A fim de lidar com situações estressantes, o ser humano utiliza estratégias de enfrentamento, que são comportamentos específicos para gerenciamento do estresse. Um instrumento desenvolvido para avaliar as diferentes formas de resposta ao estresse é o Brief COPE (Carver, 1997; Carver et al., 1989), já aplicado na área da saúde (Alharbi & Alshehry, 2019; Huang et al., 2020), traduzido para o português e adaptado culturalmente (Brasileiro et al., 2016; Morán et al., 2009). O questionário Brief COPE tem sido adotado na avaliação de diversas situações estressantes e em diferentes cenários que envolvem doenças (Amoyal et al., 2011; Matsumoto et al., 2020; Mohanraj et al., 2015; Rand et al., 2019; Su et al., 2015).
Contudo, em estudos sobre as propriedades psicométricas desse instrumento, encontram-se algumas controvérsias na análise de seus fatores.

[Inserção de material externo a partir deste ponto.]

(* ===== verification/SocketService.v ===== *)
(** * The socket service

    Asio's implementation of a socket object on Linux
    (src/include/asio/detail/reactive_socket_service_base.hpp and
    impl/reactive_socket_service_base.ipp, with the parts of
    reactive_socket_service.hpp that are not templates over the handler): the
    descriptor, its state and its registration with the reactor, what opens,
    assigns, moves, cancels, closes and destroys them, and how an
    asynchronous operation is started on them. *)

From S2P Require Import Prelude SocketOps OpQueue Scheduler EpollReactor.

(** [base_implementation_type]: a socket object. *)
Record base_implementation_type := mkImpl {
  socket_ : Z;
  state_ : Z;
  reactor_data_ : op_ptr;
}.

Definition set_state (state : Z) (impl : base_implementation_type) : base_implementation_type :=
  mkImpl (socket_ impl) state (reactor_data_ impl).
Definition set_reactor_data (d : op_ptr) (impl : base_implementation_type) : base_implementation_type :=
  mkImpl (socket_ impl) (state_ impl) d.

Definition already_open : error_code := mkEc 1 misc_category.

(** [error_code()], which the service keeps as [success_ec_]. *)
Definition success_ec_ : error_code := system_error 0.

Definition SOCK_STREAM : Z := 1.
Definition SOCK_DGRAM : Z := 2.

(** The operating system in a world: the kernel and [errno]; and [ec_] of the
    reactor operations. *)
Class SocketWorld (K W : Type) := {
  os_kernel : W -> K;
  os_errno : W -> Z;
  os_update : K -> Z -> W -> W;
  op_ec_ : op_ptr -> W -> error_code;
}.

Section service.
Context {Q K W : Type} `{Kernel K} `{TimerQueueBase Q W} `{ReactorWorld W} `{SocketWorld K W} `{Handlers Q W}
  (cfg : scheduler_config).
Abbreviation R := (Reactor Q W).
Abbreviation M := (prog (Ctx R)).
Abbreviation Impl := base_implementation_type.
Implicit Types (impl : Impl) (o d : op_ptr) (t : op_type) (x : error_code).

(** A call of socket_ops with [ec] set to [x]: its result, and [ec] after. *)
Definition sys {A} x (m : prog (Env K) A) : M (A * error_code) :=
  r ← get_reactor;
  '(a, e) ← lift (m (mkEnv (os_kernel (world r)) (os_errno (world r)) x));
  modify_world (os_update (kernel e) (errno e));;
  mret (a, ec e).

Definition construct : Impl := mkImpl invalid_socket 0 null.

Definition is_open impl : bool := negb (socket_ impl =? invalid_socket).

(** The target's and the source's implementation after the move. *)
Definition base_move_construct (other_impl : Impl) : Impl * Impl :=
  let '(target, source) := move_descriptor (reactor_data_ other_impl) in
  (mkImpl (socket_ other_impl) (state_ other_impl) target, mkImpl invalid_socket 0 source).

(** [closing] is false when the descriptor may have been duplicated. *)
Definition is_closing impl : bool := Z.land (state_ impl) possible_dup =? 0.

(** Deregistering, closing the socket, and giving the descriptor state back,
    as both the destructor and [close] do. *)
Definition close_registered (destruction : bool) impl x : M (Impl * error_code) :=
  d ← deregister_descriptor cfg (socket_ impl) (reactor_data_ impl) (is_closing impl);
  '((_, state), x) ← sys x (socket_ops.close (socket_ impl) (state_ impl) destruction);
  d ← cleanup_descriptor_data d;
  mret (mkImpl (socket_ impl) state d, x).

Definition destroy impl : M Impl :=
  if negb (socket_ impl =? invalid_socket) then
    '(impl, _) ← close_registered true impl success_ec_; mret impl
  else mret impl.

Definition base_move_assign impl (other_impl : Impl) : M (Impl * Impl) :=
  destroy impl;;
  mret (base_move_construct other_impl).

(** The socket is closed even if [close] reports an error. *)
Definition close impl x : M (Impl * error_code) :=
  x ← (if is_open impl then '(_, x) ← close_registered false impl x; mret x
       else mret success_ec_);
  mret (construct, x).

(** The descriptor released, or [invalid_socket]. *)
Definition release impl : M (Z * Impl * error_code) :=
  if negb (is_open impl) then mret (invalid_socket, impl, error.bad_descriptor) else
  d ← deregister_descriptor cfg (socket_ impl) (reactor_data_ impl) false;
  cleanup_descriptor_data d;;
  mret (socket_ impl, construct, success_ec_).

Definition cancel impl : M error_code :=
  if negb (is_open impl) then mret error.bad_descriptor else
  cancel_ops cfg (reactor_data_ impl);;
  mret success_ec_.

Definition state_of_type (type : Z) : Z :=
  if type =? SOCK_STREAM then stream_oriented
  else if type =? SOCK_DGRAM then datagram_oriented else 0.

(** When the registration fails, the destructor of the [socket_holder] closes
    the new socket, whose state is 0. *)
Definition do_open impl (af type protocol : Z) : M (Impl * error_code) :=
  if is_open impl then mret (impl, already_open) else
  '(sock, x) ← sys success_ec_ (socket_ops.socket af type protocol);
  if sock =? invalid_socket then mret (impl, x) else
  '(err, d) ← register_descriptor sock;
  if negb (err =? 0) then
    sys success_ec_ (socket_ops.close sock 0 true);;
    mret (set_reactor_data d impl, system_error err)
  else mret (mkImpl sock (state_of_type type) d, success_ec_).

Definition do_assign impl (type native_socket : Z) : M (Impl * error_code) :=
  if is_open impl then mret (impl, already_open) else
  '(err, d) ← register_descriptor native_socket;
  if negb (err =? 0) then mret (set_reactor_data d impl, system_error err)
  else mret (mkImpl native_socket (add_flags (state_of_type type) possible_dup) d, success_ec_).

(** *** Starting operations *)

(** [set_internal_non_blocking(impl.socket_, impl.state_, true, op->ec_)]. *)
Definition make_non_blocking impl o : M (bool * Impl) :=
  r ← get_reactor;
  '((ok, state), x) ← sys (op_ec_ o (world r))
    (socket_ops.set_internal_non_blocking (socket_ impl) (state_ impl) true);
  modify_world (set_op_ec o x);;
  mret (ok, set_state state impl).

Definition do_start_op impl t o (is_continuation allow_speculative noop needs_non_blocking : bool)
    (on_immediate : op_ptr -> bool -> M unit) : M Impl :=
  '(start, impl) ←
    (if noop then mret (false, impl)
     else if has (state_ impl) non_blocking || negb needs_non_blocking then mret (true, impl)
     else make_non_blocking impl o);
  (if (start : bool) then
     start_op t (socket_ impl) (reactor_data_ impl) o is_continuation allow_speculative on_immediate
   else on_immediate o is_continuation);;
  mret impl.

(** The version for handlers without an associated immediate executor. *)
Definition service_start_op impl t o (is_continuation allow_speculative noop needs_non_blocking : bool) : M Impl :=
  do_start_op impl t o is_continuation allow_speculative noop needs_non_blocking
    (call_post_immediate_completion cfg).

Definition do_start_accept_op impl o (is_continuation peer_is_open : bool)
    (on_immediate : op_ptr -> bool -> M unit) : M Impl :=
  if negb peer_is_open then
    do_start_op impl read_op o is_continuation true false true on_immediate
  else
    modify_world (set_op_ec o already_open);;
    on_immediate o is_continuation;;
    mret impl.

(** [connect]'s result is not 0 and the error is one that says to wait. *)
Definition do_start_connect_op impl o (is_continuation : bool) (addr : sockaddr) (addrlen : Z)
    (on_immediate : op_ptr -> bool -> M unit) : M Impl :=
  '(ok, impl) ← (if has (state_ impl) non_blocking then mret (true, impl) else make_non_blocking impl o);
  waits ← (if (ok : bool) then
             r ← get_reactor;
             '(result, x) ← sys (op_ec_ o (world r)) (socket_ops.connect (socket_ impl) addr addrlen);
             modify_world (set_op_ec o x);;
             mret (negb (result =? 0) && (ec_eqb x error.in_progress || ec_eqb x error.would_block))
           else mret false);
  (if (waits : bool) then
     modify_world (set_op_ec o success_ec_);;
     start_op write_op (socket_ impl) (reactor_data_ impl) o is_continuation false on_immediate
   else on_immediate o is_continuation);;
  mret impl.

(** *** The socket's modes, options and addresses *)

Definition native_non_blocking impl : bool := negb (Z.land (state_ impl) internal_non_blocking =? 0).
Definition user_non_blocking impl : bool := negb (Z.land (state_ impl) user_set_non_blocking =? 0).

Definition set_user_mode impl (mode : bool) : M (Impl * error_code) :=
  '((_, state), x) ← sys success_ec_ (socket_ops.set_user_non_blocking (socket_ impl) (state_ impl) mode);
  mret (set_state state impl, x).

Definition set_native_mode impl (mode : bool) : M (Impl * error_code) :=
  '((_, state), x) ← sys success_ec_ (socket_ops.set_internal_non_blocking (socket_ impl) (state_ impl) mode);
  mret (set_state state impl, x).

Definition service_bind impl (addr : ptr) (addrlen : Z) : M error_code :=
  '(_, x) ← sys success_ec_ (socket_ops.bind (socket_ impl) addr addrlen); mret x.

(** An option with the value of an int. *)
Definition set_option impl (level name value : Z) : M (Impl * error_code) :=
  '((_, state), x) ← sys success_ec_
    (socket_ops.setsockopt (socket_ impl) (state_ impl) level name value sizeof_int);
  mret (set_state state impl, x).

Definition service_listen impl (backlog : Z) : M error_code :=
  '(_, x) ← sys success_ec_ (socket_ops.listen (socket_ impl) backlog); mret x.

Definition service_available impl : M (Z * error_code) :=
  sys success_ec_ (socket_ops.available (socket_ impl)).

Definition at_mark impl : M (bool * error_code) :=
  sys success_ec_ (socket_ops.sockatmark (socket_ impl)).

Definition service_shutdown impl (what : Z) : M error_code :=
  '(_, x) ← sys success_ec_ (socket_ops.shutdown (socket_ impl) what); mret x.
End service.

Segundo o autor do Brief COPE (Carver, 1997), o instrumento compõe-se de um total de 14 fatores; porém, Krägeloh (2011) identificou incongruências com a versão original. Devido a isso, os autores realizaram diversas análises fatoriais para a interpretação das estratégias de enfrentamento. Por exemplo, enquanto alguns estudos utilizam o modelo original de 14 fatores (Ashktorab et al., 2017; García et al., 2018), outros empregam nove fatores (Pozzi et al., 2015; Snell et al., 2011) ou até três fatores (Brasileiro et al., 2016; Peters et al., 2020). Portanto, a investigação desse questionário em outros contextos na população brasileira é recomendada (Brasileiro et al., 2016). Estudos de análise das propriedades psicométricas dão apoio à validade dos instrumentos, abordando se ele é capaz de aferir o que se propõe a medir (Souza et al., 2017). Além disso, analisar a confiabilidade e a validade de um instrumento auxilia os pesquisadores a escolherem a melhor ferramenta para sua pesquisa (Souza et al., 2017).

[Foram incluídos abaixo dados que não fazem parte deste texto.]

Lemma calmly_perform_type events d' t : d' <> d -> calmly (perform_type (Q := Q) events d' t).
Proof.
  intros Hd. unfold perform_type. destruct (negb _); [|calm_step]. unfold load_state. calm_step; [by repeat calm_step|].
  calm_step; [apply calmly_perform_queue|]. destruct a0 as [[??]?]. calm_step; [|calm_step].
  apply calmly_modify_rest. intros r. by apply lookup_insert_ne.
Qed.

Lemma calmly_perform_io events d' : d' <> d -> calmly (perform_io cfg events d').
Proof.
  intros Hd. unfold perform_io. do 3 (calm_step; [by apply calmly_perform_type|]).
  destruct (_ ++ _); (calm_step; [|calm_step]); [apply calmly_push_private|apply calmly_post_deferred].
Qed.
End calm.

(** What is assumed of the other operations' handlers for this: they leave the
    receive operation where it is, and the socket's descriptor as it is, and
    only add to the queue. *)
Class OtherOperationsCalm (Q K : Type) `{TimerQueueBase Q (NetWorld K)} `{NetKernel K} `{!OtherOperations Q K}
    (recv_buffer : ptr) `{!NetKernelOk K (recv_buffer + 8)} (kq : Z) := {
  other_complete_calm x c ph : resting ph -> listening recv_buffer kq c ph -> other_op recv_buffer c x ->
    wp (other_complete x) c (fun _ c' => keeps_phase recv_buffer kq c ph c' /\
      calm (reactor_data_ (_socket (world (rest c)))) c c');
}.

Section live.
Context {Q K : Type} `{TimerQueueBase Q (NetWorld K)} `{NetKernel K} `{!OtherOperations Q K}.
Context (recv_buffer remote_endpoint : ptr) `{!NetKernelOk K (recv_buffer + 8)}.
Context (kq : Z) (kq_range : 0 <= kq <= 63) (cfg : scheduler_config).
Context `{!OtherOperationsOk Q K recv_buffer kq} `{!OtherOperationsCalm Q K recv_buffer kq}.
Abbreviation data := (recv_buffer + 8).
Abbreviation R := (Reactor Q (NetWorld K)).
Implicit Types (r : R) (c : Ctx R) (o d x : op_ptr).

Abbreviation kernel_of c := (net_kernel (world (rest c))).
Abbreviation socket_of c := (_socket (world (rest c))).
Abbreviation socket_state c := (reactor_data_ (socket_of c)).
Abbreviation listening := (listening recv_buffer kq).
Abbreviation turned := (turned recv_buffer).
Abbreviation keeps_phase := (keeps_phase recv_buffer kq).
Abbreviation handlers := (net_handlers cfg recv_buffer remote_endpoint).
Abbreviation net_operations := (reactor_operations (H1 := handlers) cfg).
Abbreviation loop := (do_run_one (H1 := net_operations) cfg).

Lemma keeps_socket c ph c' : keeps_phase c ph c' -> socket_state c' = socket_state c.
Proof. intros [_ [_ _ [_ E]]]. exact E. Qed.

(** ** The operations in front of the socket's *)

(** [c'] comes after [c], with the receive operation waiting still. *)
Definition waits c o c' : Prop := keeps_phase c (Waiting o) c' /\ calm (socket_state c) c c'.

Lemma waits_trans c1 c2 c3 o : waits c1 o c2 -> waits c2 o c3 -> waits c1 o c3.
Proof.
  intros [K1 C1] [K2 C2]. split; [by eapply keeps_trans|]. rewrite (keeps_socket _ _ _ K1) in C2.
  by eapply calm_trans.
Qed.

(** A step that posts nothing. *)
Lemma wp_waits {A} (m : prog (Ctx R) A) c o : listening c (Waiting o) ->
  wp m c (fun _ c' => posted recv_buffer [] c c') -> calmly (socket_state c) m -> wp m c (fun _ c' => waits c o c').
Proof.
  intros Hl Hm Hc. eapply wp_mono; [by eapply wp_calm|]. intros a c' [Hp Hcalm]. split; [|done].
  eapply keeps_posted; [exact Hl|exact Hp|]. by intros ? ?%elem_of_nil.
Qed.

Lemma wp_waits_complete_other x c o : listening c (Waiting o) -> other_op recv_buffer c x ->
  wp (complete_op (Handlers := handlers) x) c (fun _ c' => waits c o c').
Proof.
  intros Hl Ho. unfold complete_op, net_handlers, net_complete.
  apply wp_bind. unfold get_world. apply wp_bind, wp_get_reactor, wp_ret.
  pose proof Ho as (X1 & X2 & X3). rewrite X2. by apply (other_complete_calm x c (Waiting o)).
Qed.

Lemma wp_waits_do_complete d bytes c o : listening c (Waiting o) -> is_Some (states (rest c) !! d) ->
  d <> socket_state c -> wp (do_complete (H1 := handlers) cfg d bytes) c (fun _ c' => waits c o c').
Proof.
  intros Hl Hd Hne. unfold do_complete. apply wp_bind.
  eapply wp_mono; [eapply wp_calm; [by apply (wp_net_perform_io recv_buffer kq cfg _ d c (Waiting o))|by apply calmly_perform_io]|].
  intros x c1 [(ph' & Hl1 & Ht1 & Hx & Hph & _) Hc1]. rewrite (Hph Hne) in *.
  assert (waits c o c1) as Hw by (split; [by split|done]).
  destruct Hx as [[_ Hx]|[v [=]]]. destruct (negb (x =? null)) eqn:Enull; [|by apply wp_ret].
  destruct Hx as [->|Hx]; [done|]. eapply wp_mono; [by apply wp_waits_complete_other|].
  intros ? c' Hw'. by eapply waits_trans.
Qed.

Apesar de ser um questionário amplamente difundido na literatura, os dados fazem interrogar quais são os fatores externos, socioeconômicos e culturais que geram divergências nas análises fatoriais. Ao trazer esses questionamentos para um contexto em que as estratégias de enfrentamento adotadas pelos profissionais de saúde vêm sendo estudadas (Huang et al., 2020; Yousif Ali et al., 2019), pretendemos avaliar a confiabilidade e a estrutura fatorial do questionário Brief COPE em fisioterapeutas brasileiros durante a pandemia de Covid-19. O conhecimento acerca das experiências e enfrentamento dos fisioterapeutas brasileiros pode guiar a implementação de suporte psicológico e laboral a esses trabalhadores. Além disso, este estudo pretende contribuir para as análises das propriedades psicométricas do Brief COPE.
Método
Delineamento e participantes
Este é um estudo observacional transversal quantitativo. A amostra foi composta por 304 fisioterapeutas, com média de 32,93 anos de idade (DP=0,45), que trabalhavam em hospitais públicos ou privados no Brasil, durante a pandemia de Covid-19. As características sociodemográficas da amostra estão descritas na Tabela 1.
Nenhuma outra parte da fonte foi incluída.